= What to work on =
If a line in the records below contains the word "manualItems", return that line.

================

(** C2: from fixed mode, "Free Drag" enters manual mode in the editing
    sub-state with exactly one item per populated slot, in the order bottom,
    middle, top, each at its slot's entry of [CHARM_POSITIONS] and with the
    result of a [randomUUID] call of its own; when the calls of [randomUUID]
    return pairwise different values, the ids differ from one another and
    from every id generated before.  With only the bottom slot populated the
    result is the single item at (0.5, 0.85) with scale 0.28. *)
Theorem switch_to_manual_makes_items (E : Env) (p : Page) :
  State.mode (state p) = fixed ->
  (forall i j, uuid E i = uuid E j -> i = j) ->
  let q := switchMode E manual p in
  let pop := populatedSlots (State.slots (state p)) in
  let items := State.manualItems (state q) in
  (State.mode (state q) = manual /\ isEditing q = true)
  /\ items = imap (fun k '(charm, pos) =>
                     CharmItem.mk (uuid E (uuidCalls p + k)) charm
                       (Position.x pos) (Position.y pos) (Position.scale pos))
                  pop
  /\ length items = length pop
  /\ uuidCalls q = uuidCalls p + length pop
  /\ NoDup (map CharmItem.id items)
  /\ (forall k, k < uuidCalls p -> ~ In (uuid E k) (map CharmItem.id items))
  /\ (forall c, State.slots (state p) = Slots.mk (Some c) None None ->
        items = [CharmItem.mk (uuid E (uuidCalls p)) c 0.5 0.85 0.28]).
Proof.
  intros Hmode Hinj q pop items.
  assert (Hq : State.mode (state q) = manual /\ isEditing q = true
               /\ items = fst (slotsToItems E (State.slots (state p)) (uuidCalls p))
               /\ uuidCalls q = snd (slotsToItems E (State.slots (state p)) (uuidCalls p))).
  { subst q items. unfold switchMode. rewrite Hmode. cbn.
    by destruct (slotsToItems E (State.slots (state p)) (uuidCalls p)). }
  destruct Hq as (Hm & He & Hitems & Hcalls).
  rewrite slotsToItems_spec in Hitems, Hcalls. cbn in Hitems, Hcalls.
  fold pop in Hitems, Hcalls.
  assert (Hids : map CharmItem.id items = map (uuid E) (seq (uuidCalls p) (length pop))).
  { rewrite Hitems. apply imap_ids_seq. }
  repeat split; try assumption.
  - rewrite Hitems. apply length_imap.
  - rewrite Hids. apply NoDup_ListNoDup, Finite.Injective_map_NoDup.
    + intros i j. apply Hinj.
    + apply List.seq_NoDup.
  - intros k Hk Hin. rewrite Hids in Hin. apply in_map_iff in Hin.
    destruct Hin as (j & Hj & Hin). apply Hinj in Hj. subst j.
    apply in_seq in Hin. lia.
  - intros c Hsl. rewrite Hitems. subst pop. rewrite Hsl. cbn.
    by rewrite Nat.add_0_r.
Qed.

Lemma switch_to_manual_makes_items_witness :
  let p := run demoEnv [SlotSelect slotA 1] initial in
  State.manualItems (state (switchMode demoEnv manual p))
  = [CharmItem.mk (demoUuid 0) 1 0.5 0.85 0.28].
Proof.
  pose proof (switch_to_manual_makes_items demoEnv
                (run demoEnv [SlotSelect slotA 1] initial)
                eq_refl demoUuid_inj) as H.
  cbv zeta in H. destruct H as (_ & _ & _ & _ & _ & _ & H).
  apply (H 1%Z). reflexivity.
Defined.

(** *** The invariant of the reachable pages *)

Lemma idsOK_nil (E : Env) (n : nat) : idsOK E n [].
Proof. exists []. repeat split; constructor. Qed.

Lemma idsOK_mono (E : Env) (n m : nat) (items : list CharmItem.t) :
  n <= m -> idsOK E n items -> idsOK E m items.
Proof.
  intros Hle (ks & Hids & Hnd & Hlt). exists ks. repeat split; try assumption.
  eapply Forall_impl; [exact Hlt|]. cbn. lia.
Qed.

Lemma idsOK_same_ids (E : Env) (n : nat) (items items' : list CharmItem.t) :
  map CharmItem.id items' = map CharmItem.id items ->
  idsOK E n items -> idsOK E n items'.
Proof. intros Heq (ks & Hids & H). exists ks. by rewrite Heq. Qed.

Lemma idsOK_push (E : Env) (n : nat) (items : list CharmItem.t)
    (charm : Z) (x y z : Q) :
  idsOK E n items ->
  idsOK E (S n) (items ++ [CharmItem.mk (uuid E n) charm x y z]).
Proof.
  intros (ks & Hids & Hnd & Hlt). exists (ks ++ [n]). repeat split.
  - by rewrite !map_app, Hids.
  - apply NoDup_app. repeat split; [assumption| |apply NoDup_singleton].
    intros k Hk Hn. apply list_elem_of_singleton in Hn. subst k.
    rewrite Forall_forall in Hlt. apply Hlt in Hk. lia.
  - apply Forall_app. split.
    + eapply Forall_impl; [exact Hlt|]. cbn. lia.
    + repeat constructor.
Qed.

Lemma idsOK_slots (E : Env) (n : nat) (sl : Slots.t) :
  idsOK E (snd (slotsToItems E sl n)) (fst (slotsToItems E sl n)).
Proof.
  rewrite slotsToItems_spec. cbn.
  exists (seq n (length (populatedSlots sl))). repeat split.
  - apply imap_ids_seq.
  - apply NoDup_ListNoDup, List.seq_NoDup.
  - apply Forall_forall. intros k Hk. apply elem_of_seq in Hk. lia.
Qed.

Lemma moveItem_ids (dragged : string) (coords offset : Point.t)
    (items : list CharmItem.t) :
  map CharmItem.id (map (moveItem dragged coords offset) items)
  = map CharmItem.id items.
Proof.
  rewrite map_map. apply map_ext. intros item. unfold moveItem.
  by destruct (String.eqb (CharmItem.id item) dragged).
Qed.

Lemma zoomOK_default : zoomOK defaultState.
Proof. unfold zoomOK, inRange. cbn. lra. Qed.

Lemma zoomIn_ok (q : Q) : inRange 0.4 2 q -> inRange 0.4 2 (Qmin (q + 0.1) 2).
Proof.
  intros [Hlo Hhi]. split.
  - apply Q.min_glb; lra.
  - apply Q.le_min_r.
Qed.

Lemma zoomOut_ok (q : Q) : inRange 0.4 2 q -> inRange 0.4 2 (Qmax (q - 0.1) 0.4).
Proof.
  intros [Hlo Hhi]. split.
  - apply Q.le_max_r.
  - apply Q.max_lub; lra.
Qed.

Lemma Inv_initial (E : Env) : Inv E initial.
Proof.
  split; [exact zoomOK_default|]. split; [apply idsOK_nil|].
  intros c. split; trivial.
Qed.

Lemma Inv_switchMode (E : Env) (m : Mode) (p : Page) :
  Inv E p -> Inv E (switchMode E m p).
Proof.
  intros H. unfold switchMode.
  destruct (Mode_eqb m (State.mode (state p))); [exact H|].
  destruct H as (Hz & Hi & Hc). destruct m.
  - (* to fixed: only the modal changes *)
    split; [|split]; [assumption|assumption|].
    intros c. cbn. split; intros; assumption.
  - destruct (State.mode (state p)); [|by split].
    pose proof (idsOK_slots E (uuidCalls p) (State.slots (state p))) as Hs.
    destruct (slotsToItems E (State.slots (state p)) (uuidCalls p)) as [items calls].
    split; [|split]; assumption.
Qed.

================

= Response area =
  let items := State.manualItems (state q) in
  State.manualItems (state (switchMode demoEnv manual p))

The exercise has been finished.